Antonio Prata*
Publicado na revista WishAs irmãs da Cinderela que me desculpem, mas pé bonito é fundamental. Eu seria incapaz de me apaixonar por uma mulher com pés feios. Confesso até que tenho certa dificuldade em manter uma amizade depois que descubro o que algumas pessoas escondem dentro de seus sapatos, pois acredito que ali, na última fronteira do corpo, condensa-se uma espécie de resumo de cada indivíduo, uma verdade que, uma vez revelada, não pode mais ser esquecida. Mostra-me com o que andas e te direi quem és – eis a minha filosofia podal.
Entenda, caro leitor: não estou falando aqui sobre o caráter. Há pessoas boníssimas com joanetes medonhos e não estranharia se soubesse de santos com unhas encravadas ou nóbeis cheios de calos amarelentos. (Acho até que pés feios combinam com a pureza de espírito, a atividade intelectual – o pensamento ou o coração nas alturas tem, como contrapartida, o desdém pelas coisas baixas, chãs). O que essa parte do corpo traz, a meu ver, é a chave da compleição estética de cada indivíduo. Pés são uma espécie de maquete metafórica da anatomia.
Vejo uma mulher. Pode ser linda, mas se as sandálias revelam dedos feios, com juntas angulosas – desses que parecem cordas, cheias de nós - debruçando-se sobre a sola, de um instante pro outro, toda ela se transforma em pé: o nariz é uma junta, o antebraço é uma falange, a maçã do rosto, saliente - que antes podia até ser uma bela característica –, é agora apenas mais um defeito daquela nodosa figura.
O leitor pode dizer - em defesa de seus atributos físicos ou dos alheios - que o gosto é subjetivo e que a beleza existe nas mais variadas formas. Concordo no que se refere a rostos, quadros ou flores, mas não a respeito dos pés.
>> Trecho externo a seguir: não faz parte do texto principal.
(* ===== verification/FdtTree.v ===== *)
(** * The device tree parser reads what a device tree says: kernel/src/fdt.rs

    Device trees as trees, [flatten] as the encoding of the devicetree specification
    (version 17), and [tree_params] as what the kernel takes from a tree.  The parser
    computes [tree_params] on [flatten]: once from bytes to tokens, once from tokens to
    the tree. *)

From Stdlib Require Import ZifyN ZifyNat String Ascii.
From stdpp Require Import base gmap numbers functions list.
From S2P Require Import Prelude Mem Pte Fdt FdtSafe.

(** ** Trees and their meaning *)

Unset Elimination Schemes.
Inductive dt := Node (name : list N) (props : list (list N * list N)) (kids : list dt).
Set Elimination Schemes.

Section dt_induction.
Variable P : dt → Prop.
Hypothesis HP : ∀ name props kids, Forall P kids → P (Node name props kids).
Fixpoint dt_induction (t : dt) : P t :=
  match t with
  | Node name props kids =>
      HP name props kids ((fix go (l : list dt) : Forall P l :=
        match l with [] => Forall_nil_2 P | k :: l => Forall_cons_2 P k l (dt_induction k) (go l) end) kids)
  end.
End dt_induction.

(** A big-endian number. *)
Definition be (l : list N) : N := fold_left (λ a b, a * 256 + b) l 0.
Definition cell (i : nat) (v : list N) : N := be (take 4 (drop (4 * i) v)).
Definition cell2 (i : nat) (v : list N) : N := be (take 8 (drop (4 * i) v)).

(** The bytes before the first zero. *)
Fixpoint text (v : list N) : list N :=
  match v with [] => [] | c :: v => if c =? 0 then [] else c :: text v end.

Definition hex_value (s : list N) : option N :=
  if decide (1 ≤ length s ≤ 16)%nat then (λ l, fold_left (λ a d, a * 16 + d) l 0) <$> mapM hex_digit s else None.
Fixpoint unit_address (node : list N) : option N :=
  match node with [] => None | c :: s => if c =? 64 then hex_value s else unit_address s end.

Definition first_uart (a : option N) (p : BoardParams) : BoardParams :=
  match a with Some a => set_uart_base a p | None => p end.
Uma mulher pode ser bela por ser exótica; um quadro, valioso por sua ousadia e, realmente, é impossível afirmar que a desfraldada camélia é mais ou menos perfeita do que a discreta violeta. Meu relativismo abarca tudo: menos os pés. Neste ponto, sou platônico: existe um pé verdadeiro, bom e belo, que vive no mundo das ideias; todos ou outros são cópias, mais ou menos próximas, dessa matriz ideal.
O pé inteligível e perfeito é discreto: quanto menos chamar a atenção, mais bonito será - originalidade e ousadia são defeitos, nessa área. É arqueado. A unha do dedão é um trapézio invertido e proporcional. A curvatura, tanto na cutícula quanto lá na frente, é pouco acentuada. O dedo médio é ligeiramente menor do que o dedão e todos os outros vão diminuindo gradativamente, até chegar ao dedinho. As unhas têm que ser pequenas e parecidas. As juntas devem ser discretas, preferencialmente invisíveis. O dedinho precisa ter unha de verdade, não apenas aquele fiozinho, e não pode ser despregado dos demais, como um caçula impedido de brincar com os irmãos mais velhos. O modelo serve tanto para homens quanto para mulheres, sendo os femininos menores e delicados, os masculinos maiores e mais fortes.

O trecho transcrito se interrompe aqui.